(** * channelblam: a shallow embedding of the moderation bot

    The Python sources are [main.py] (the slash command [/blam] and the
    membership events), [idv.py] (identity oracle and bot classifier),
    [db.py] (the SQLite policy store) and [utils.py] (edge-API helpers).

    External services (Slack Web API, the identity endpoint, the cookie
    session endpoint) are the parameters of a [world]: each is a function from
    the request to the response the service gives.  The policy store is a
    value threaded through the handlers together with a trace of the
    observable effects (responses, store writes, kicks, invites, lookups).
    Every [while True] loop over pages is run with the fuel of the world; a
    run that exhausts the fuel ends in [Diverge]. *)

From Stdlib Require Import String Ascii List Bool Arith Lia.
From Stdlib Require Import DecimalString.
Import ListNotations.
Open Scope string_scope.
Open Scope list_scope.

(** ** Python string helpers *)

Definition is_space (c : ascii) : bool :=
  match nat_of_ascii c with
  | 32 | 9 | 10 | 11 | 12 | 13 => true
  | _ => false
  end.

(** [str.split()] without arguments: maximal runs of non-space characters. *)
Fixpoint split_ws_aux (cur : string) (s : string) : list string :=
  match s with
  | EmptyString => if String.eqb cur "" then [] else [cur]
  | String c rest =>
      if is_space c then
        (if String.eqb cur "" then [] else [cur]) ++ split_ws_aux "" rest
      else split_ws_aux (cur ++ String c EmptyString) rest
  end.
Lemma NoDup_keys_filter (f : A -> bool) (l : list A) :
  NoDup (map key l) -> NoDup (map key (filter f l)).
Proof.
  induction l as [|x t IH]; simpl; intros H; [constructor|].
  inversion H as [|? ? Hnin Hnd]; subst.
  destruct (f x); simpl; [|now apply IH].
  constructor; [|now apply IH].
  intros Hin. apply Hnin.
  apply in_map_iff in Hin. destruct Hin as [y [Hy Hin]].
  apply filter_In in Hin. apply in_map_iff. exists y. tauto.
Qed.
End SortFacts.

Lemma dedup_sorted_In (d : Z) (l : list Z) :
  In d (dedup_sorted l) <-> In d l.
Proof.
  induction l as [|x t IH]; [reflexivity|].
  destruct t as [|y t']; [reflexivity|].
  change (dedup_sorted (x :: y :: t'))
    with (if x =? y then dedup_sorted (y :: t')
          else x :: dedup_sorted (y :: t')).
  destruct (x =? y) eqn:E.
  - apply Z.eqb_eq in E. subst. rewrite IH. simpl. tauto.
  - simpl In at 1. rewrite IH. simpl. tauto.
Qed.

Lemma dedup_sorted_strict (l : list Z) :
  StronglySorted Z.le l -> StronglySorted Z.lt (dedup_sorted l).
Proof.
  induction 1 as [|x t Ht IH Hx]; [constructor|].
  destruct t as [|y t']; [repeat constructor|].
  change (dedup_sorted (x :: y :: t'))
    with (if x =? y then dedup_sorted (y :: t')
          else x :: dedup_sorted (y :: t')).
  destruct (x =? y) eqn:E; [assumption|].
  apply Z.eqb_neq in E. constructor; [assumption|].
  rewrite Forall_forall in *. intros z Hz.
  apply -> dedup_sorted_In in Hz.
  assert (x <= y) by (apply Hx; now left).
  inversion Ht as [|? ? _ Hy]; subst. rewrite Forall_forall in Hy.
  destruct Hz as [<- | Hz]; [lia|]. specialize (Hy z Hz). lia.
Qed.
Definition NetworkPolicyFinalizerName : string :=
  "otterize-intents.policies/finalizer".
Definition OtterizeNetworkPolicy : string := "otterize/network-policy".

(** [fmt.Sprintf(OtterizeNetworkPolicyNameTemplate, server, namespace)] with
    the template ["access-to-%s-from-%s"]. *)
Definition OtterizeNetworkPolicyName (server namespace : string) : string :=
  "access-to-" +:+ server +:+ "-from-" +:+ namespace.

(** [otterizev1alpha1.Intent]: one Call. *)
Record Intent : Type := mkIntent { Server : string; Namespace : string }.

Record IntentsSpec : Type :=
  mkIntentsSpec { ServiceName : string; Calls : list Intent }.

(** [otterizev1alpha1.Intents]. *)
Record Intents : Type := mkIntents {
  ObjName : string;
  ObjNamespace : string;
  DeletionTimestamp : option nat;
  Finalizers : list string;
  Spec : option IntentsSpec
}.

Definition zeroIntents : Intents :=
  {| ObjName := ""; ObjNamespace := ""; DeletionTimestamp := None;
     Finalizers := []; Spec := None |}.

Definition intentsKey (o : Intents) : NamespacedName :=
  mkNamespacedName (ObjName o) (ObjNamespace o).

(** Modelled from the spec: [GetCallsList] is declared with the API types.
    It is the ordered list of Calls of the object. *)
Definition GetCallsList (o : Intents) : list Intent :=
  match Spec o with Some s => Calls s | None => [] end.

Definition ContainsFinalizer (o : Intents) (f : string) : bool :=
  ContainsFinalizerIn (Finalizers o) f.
* * *
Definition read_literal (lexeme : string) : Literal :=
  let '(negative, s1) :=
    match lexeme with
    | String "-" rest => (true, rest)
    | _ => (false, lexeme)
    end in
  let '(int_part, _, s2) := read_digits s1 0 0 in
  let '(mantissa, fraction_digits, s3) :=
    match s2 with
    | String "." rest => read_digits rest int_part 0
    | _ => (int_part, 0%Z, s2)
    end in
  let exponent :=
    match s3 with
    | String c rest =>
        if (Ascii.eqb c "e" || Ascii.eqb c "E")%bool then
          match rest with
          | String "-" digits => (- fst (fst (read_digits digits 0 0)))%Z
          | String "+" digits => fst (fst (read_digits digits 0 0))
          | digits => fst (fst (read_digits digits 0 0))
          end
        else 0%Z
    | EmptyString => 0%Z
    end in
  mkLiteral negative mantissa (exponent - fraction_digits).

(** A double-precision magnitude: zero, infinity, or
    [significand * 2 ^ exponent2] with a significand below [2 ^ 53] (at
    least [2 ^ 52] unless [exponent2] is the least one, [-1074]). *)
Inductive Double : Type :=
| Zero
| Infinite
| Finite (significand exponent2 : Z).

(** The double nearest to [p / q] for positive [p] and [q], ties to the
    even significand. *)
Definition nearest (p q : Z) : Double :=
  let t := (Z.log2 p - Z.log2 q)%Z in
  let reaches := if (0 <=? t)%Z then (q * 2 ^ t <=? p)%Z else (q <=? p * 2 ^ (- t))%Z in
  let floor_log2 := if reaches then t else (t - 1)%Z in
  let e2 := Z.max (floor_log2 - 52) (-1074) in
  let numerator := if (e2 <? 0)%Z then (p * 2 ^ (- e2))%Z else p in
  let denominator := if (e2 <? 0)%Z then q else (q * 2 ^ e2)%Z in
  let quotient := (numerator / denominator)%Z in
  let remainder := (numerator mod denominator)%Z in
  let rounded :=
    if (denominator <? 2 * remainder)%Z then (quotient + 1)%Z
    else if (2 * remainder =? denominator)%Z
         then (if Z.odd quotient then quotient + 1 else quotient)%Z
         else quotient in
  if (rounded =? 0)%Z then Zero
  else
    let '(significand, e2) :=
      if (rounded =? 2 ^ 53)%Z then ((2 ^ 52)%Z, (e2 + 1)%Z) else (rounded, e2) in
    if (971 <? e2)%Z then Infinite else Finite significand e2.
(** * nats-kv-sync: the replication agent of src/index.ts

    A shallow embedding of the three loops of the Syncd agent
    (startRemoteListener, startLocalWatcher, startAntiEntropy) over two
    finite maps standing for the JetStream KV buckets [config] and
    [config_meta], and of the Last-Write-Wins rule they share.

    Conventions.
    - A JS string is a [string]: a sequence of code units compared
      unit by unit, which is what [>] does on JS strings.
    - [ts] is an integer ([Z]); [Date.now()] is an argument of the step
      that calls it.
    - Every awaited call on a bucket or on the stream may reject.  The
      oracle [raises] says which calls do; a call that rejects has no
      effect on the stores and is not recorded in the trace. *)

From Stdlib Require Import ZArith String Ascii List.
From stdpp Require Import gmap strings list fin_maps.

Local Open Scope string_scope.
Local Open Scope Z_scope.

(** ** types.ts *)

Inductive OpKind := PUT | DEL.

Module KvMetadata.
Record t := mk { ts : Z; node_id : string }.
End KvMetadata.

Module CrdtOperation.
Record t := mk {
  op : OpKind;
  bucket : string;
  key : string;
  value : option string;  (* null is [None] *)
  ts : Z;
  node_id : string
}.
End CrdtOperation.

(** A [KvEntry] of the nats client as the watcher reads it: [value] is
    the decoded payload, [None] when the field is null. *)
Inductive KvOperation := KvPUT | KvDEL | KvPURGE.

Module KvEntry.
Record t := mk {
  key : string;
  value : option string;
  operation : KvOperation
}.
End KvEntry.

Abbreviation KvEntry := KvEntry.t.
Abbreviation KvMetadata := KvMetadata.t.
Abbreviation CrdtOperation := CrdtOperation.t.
--
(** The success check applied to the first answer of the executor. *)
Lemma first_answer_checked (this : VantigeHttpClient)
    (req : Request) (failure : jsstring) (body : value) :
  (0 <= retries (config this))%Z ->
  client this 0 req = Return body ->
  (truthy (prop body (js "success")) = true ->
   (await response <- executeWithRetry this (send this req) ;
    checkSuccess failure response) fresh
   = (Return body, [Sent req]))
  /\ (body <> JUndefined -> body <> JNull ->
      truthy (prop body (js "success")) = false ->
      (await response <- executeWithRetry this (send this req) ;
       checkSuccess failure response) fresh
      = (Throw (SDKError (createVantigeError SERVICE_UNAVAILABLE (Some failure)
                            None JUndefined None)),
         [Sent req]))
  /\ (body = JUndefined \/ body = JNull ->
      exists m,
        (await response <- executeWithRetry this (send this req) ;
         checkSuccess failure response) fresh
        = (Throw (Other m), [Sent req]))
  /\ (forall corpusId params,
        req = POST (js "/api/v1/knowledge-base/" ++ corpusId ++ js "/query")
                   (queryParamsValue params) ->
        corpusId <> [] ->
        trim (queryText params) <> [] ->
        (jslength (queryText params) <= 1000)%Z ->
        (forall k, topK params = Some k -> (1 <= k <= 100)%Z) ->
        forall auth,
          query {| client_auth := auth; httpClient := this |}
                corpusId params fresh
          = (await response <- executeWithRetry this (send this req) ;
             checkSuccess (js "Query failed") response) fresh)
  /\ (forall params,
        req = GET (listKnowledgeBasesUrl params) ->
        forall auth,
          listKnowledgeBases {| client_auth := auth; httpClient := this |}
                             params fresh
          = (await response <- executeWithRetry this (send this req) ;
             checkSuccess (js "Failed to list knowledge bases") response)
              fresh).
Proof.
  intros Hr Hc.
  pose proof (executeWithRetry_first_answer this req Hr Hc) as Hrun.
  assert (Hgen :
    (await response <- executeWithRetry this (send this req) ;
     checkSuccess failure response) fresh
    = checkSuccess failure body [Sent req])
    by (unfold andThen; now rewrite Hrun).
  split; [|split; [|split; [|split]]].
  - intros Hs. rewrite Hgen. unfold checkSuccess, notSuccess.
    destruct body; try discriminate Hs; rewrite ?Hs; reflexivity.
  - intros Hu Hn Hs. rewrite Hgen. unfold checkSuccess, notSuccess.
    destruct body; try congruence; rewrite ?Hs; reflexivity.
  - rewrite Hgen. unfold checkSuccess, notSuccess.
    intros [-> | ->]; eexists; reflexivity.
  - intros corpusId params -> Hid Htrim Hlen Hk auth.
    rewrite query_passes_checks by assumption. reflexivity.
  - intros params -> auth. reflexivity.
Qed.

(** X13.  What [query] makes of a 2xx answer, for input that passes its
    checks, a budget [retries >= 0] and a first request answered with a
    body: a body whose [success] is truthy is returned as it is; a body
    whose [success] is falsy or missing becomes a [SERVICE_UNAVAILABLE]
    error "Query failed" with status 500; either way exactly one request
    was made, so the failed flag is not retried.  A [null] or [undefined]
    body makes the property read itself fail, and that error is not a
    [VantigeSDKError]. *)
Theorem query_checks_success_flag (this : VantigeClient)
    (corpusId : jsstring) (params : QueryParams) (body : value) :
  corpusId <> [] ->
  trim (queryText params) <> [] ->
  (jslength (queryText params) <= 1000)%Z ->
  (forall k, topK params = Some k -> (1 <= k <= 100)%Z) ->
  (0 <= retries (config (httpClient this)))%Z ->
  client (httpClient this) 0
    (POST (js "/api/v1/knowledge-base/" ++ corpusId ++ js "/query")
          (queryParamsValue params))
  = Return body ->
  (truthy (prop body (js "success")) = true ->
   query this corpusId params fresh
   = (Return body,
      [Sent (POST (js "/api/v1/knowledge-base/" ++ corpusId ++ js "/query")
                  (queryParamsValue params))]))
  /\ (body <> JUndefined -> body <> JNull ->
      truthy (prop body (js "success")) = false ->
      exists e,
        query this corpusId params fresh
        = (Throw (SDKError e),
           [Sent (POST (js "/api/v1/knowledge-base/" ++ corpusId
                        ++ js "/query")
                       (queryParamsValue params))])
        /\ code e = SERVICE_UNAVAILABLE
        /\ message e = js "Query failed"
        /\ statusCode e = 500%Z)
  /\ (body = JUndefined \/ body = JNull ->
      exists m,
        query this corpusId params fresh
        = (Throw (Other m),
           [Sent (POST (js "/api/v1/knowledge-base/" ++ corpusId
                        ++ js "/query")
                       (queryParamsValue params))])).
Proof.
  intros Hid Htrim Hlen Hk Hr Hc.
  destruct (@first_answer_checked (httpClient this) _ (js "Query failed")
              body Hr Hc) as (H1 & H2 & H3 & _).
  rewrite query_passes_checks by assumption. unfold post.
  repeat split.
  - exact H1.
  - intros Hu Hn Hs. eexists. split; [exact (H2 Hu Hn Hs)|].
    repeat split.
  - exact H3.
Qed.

● **Work request**
Go back to the listing above. Copy word for word the lines from the one with "destruct t as [|y t']; [reflexivity|]." through the one with "destruct (x =? y) eqn:E.", and nothing more.

● **Result of this task**
  destruct t as [|y t']; [reflexivity|].
  change (dedup_sorted (x :: y :: t'))
    with (if x =? y then dedup_sorted (y :: t')
          else x :: dedup_sorted (y :: t')).
  destruct (x =? y) eqn:E.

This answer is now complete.